---------- Information given ----------

(** * alpaca_spot_loader: the incremental synchronisation engine

    A shallow embedding of the loader of [alpaca_spot_loader]
    ([__main__.py], [date_helpers.py], [model/bar_record.py],
    [queries/spot.py], [queries/spot_latest.py]) and the properties of
    its specification.

    Conventions.
    - Python [int] is [Z]; [str] is [string], read as ASCII text.
    - Python [float] is IEEE binary64, embedded as [spec_float] with the
      operations of [SpecFloat] at precision 53 and [emax] 1024.
    - A naive [datetime] is the number of microseconds between the epoch
      1970-01-01T00:00:00 and its wall-clock fields; a [timedelta] is a
      number of microseconds.
    - A call that may raise returns a [result]; the loader's methods are
      state transformers that keep the state reached when they raise. *)

From Stdlib Require Import ZArith QArith Ascii String List Lia.
From Stdlib Require Import Floats.SpecFloat.
From stdpp Require Import base option list gmap strings.

Local Open Scope string_scope.
Local Open Scope Z_scope.

(** ** Python primitives *)

Module Py.

Inductive exn : Set :=
| ValueError | IndexError | KeyError | TypeError | OverflowError
| APIError | ProgrammingError.

Inductive result (A : Type) : Type :=
| Ok (a : A)
| Raise (e : exn).
Arguments Ok {A} a.
Arguments Raise {A} e.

----------

Task description | Each line from the top of the entries above through the line containing "number of microseconds." must be transcribed exactly, and no other line may appear.

Solution to the exercise |
(** * alpaca_spot_loader: the incremental synchronisation engine

    A shallow embedding of the loader of [alpaca_spot_loader]
    ([__main__.py], [date_helpers.py], [model/bar_record.py],
    [queries/spot.py], [queries/spot_latest.py]) and the properties of
    its specification.

    Conventions.
    - Python [int] is [Z]; [str] is [string], read as ASCII text.
    - Python [float] is IEEE binary64, embedded as [spec_float] with the
      operations of [SpecFloat] at precision 53 and [emax] 1024.
    - A naive [datetime] is the number of microseconds between the epoch
      1970-01-01T00:00:00 and its wall-clock fields; a [timedelta] is a
      number of microseconds.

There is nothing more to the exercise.